## YOUR INSTRUCTIONS
Lines below containing the word "delimiter" should be copied out.

## RECORDS PROVIDED
┌────────

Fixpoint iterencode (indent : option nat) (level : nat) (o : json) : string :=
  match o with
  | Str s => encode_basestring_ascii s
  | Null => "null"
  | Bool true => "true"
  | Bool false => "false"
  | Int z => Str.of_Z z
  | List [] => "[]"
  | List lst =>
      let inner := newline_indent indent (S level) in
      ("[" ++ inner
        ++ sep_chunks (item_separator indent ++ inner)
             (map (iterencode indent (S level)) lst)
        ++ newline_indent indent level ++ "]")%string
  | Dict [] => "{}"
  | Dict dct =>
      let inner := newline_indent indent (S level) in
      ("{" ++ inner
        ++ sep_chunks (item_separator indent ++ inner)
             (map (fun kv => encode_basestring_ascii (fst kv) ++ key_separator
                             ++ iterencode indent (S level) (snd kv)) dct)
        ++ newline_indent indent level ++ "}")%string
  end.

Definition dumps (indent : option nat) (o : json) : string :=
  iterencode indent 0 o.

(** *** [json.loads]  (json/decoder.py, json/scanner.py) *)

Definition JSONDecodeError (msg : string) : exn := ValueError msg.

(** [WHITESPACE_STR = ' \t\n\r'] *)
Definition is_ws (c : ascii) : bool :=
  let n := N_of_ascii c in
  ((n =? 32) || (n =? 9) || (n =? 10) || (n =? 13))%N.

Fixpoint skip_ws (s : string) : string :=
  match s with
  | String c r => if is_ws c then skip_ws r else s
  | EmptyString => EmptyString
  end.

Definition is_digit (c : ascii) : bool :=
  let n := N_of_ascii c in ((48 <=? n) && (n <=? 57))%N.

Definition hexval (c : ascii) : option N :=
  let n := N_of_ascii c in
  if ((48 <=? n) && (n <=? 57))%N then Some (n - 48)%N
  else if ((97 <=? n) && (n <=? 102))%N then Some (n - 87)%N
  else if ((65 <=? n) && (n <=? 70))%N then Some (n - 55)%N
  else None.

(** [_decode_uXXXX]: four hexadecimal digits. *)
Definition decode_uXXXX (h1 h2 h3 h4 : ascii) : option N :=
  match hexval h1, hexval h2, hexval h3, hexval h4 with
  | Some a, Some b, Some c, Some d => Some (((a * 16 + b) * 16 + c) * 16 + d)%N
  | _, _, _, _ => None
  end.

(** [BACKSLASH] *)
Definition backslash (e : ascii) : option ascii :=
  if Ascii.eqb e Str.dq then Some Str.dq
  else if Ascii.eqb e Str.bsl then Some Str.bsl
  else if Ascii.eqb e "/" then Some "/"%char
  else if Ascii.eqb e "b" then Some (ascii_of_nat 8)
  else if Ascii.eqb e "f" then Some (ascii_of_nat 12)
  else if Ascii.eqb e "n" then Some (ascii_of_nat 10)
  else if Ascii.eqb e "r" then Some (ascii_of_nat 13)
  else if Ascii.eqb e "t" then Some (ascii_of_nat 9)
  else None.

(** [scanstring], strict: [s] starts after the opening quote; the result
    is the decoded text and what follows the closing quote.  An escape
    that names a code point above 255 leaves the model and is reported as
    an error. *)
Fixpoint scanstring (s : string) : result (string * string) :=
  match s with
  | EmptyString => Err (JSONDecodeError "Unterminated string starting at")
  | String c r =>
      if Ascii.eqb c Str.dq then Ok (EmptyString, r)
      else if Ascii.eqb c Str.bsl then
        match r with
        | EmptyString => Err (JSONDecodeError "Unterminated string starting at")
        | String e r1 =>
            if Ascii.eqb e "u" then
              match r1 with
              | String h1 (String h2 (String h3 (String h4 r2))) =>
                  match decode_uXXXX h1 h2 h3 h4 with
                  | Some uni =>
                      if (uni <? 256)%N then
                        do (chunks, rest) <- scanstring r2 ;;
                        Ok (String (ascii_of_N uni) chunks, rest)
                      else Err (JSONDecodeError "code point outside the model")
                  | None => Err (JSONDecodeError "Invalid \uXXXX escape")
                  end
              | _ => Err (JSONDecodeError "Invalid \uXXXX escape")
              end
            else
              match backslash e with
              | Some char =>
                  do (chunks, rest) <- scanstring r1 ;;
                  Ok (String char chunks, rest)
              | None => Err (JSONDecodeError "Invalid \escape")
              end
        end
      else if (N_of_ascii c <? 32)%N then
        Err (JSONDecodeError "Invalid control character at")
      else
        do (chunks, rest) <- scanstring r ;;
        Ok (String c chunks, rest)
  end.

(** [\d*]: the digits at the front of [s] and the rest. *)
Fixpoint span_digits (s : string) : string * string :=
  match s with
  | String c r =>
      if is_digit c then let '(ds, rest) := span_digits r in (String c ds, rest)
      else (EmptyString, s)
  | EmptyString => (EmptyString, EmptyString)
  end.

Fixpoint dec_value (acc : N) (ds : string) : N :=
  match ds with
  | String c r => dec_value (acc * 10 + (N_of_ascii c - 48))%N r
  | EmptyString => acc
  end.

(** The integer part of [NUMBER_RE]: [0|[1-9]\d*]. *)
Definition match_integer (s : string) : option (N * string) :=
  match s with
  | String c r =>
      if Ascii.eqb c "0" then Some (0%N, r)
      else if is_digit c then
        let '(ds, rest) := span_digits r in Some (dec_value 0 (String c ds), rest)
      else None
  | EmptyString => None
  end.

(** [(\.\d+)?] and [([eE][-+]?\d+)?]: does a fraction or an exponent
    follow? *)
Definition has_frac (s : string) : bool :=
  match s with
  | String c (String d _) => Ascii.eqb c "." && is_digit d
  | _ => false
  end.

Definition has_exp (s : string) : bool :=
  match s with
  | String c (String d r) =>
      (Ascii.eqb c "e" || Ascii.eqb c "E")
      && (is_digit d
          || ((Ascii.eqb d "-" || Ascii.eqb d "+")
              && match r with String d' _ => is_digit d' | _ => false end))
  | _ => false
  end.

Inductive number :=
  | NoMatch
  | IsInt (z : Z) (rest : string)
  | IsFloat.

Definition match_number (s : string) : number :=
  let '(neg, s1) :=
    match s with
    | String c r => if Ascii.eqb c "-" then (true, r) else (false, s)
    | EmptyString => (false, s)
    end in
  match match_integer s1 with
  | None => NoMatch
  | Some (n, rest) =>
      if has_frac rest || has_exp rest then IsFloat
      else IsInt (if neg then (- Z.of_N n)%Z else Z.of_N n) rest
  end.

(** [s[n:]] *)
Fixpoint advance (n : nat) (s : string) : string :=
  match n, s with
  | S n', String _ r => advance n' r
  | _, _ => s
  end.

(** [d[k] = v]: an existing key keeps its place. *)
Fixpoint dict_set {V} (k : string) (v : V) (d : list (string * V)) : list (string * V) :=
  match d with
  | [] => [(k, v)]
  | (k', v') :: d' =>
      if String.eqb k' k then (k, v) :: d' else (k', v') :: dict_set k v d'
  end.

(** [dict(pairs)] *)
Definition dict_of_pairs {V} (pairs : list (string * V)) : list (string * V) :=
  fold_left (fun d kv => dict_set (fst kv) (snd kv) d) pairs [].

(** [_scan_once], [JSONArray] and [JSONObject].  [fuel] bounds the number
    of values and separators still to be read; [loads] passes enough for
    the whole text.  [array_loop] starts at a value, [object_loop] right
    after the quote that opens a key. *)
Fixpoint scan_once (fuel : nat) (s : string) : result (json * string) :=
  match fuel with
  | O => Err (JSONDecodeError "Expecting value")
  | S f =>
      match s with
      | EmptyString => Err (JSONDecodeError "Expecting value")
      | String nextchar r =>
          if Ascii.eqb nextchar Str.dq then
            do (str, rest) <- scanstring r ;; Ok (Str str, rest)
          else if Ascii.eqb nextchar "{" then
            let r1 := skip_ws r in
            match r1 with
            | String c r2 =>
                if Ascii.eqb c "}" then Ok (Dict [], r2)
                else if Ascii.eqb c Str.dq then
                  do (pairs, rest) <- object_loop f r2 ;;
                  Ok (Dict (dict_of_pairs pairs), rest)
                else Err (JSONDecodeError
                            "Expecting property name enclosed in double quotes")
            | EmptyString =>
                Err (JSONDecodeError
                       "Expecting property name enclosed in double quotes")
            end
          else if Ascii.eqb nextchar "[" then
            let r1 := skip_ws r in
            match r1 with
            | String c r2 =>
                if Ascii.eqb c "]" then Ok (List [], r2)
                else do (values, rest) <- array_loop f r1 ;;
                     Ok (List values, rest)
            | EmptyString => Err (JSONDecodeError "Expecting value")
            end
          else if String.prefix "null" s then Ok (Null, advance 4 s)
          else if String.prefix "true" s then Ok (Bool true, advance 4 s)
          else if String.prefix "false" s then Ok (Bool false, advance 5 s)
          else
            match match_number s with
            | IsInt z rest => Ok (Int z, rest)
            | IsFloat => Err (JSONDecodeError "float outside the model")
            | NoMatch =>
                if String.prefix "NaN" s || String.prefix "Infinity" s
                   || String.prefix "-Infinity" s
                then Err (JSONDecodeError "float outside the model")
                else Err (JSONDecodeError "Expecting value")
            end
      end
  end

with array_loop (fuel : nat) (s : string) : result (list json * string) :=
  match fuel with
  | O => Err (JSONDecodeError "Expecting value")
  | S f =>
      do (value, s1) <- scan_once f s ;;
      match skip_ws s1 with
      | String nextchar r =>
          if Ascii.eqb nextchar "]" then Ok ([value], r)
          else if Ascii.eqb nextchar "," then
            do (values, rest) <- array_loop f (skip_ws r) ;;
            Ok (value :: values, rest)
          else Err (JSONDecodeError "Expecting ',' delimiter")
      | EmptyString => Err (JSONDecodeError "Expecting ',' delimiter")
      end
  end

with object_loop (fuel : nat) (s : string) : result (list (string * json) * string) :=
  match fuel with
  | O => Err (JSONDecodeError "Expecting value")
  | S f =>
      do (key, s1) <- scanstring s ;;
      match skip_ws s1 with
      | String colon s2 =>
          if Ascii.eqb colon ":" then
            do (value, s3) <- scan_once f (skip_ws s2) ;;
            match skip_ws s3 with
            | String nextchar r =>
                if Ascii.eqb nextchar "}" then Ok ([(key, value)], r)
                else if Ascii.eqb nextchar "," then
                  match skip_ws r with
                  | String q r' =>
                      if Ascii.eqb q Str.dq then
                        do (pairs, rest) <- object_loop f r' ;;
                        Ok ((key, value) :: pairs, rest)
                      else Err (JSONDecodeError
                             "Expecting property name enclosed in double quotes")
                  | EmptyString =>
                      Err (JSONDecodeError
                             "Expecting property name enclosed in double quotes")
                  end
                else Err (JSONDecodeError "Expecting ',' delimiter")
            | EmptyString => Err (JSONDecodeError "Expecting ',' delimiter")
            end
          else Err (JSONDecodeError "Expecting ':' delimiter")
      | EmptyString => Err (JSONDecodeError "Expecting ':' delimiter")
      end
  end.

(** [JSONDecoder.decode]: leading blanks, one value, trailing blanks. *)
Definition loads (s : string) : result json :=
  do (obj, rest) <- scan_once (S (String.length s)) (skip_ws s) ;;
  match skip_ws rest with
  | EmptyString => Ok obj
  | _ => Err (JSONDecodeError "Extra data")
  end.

└────────

## OUTPUT FOR THIS TASK
          else Err (JSONDecodeError "Expecting ',' delimiter")
      | EmptyString => Err (JSONDecodeError "Expecting ',' delimiter")
                else Err (JSONDecodeError "Expecting ',' delimiter")
            | EmptyString => Err (JSONDecodeError "Expecting ',' delimiter")
          else Err (JSONDecodeError "Expecting ':' delimiter")
      | EmptyString => Err (JSONDecodeError "Expecting ':' delimiter")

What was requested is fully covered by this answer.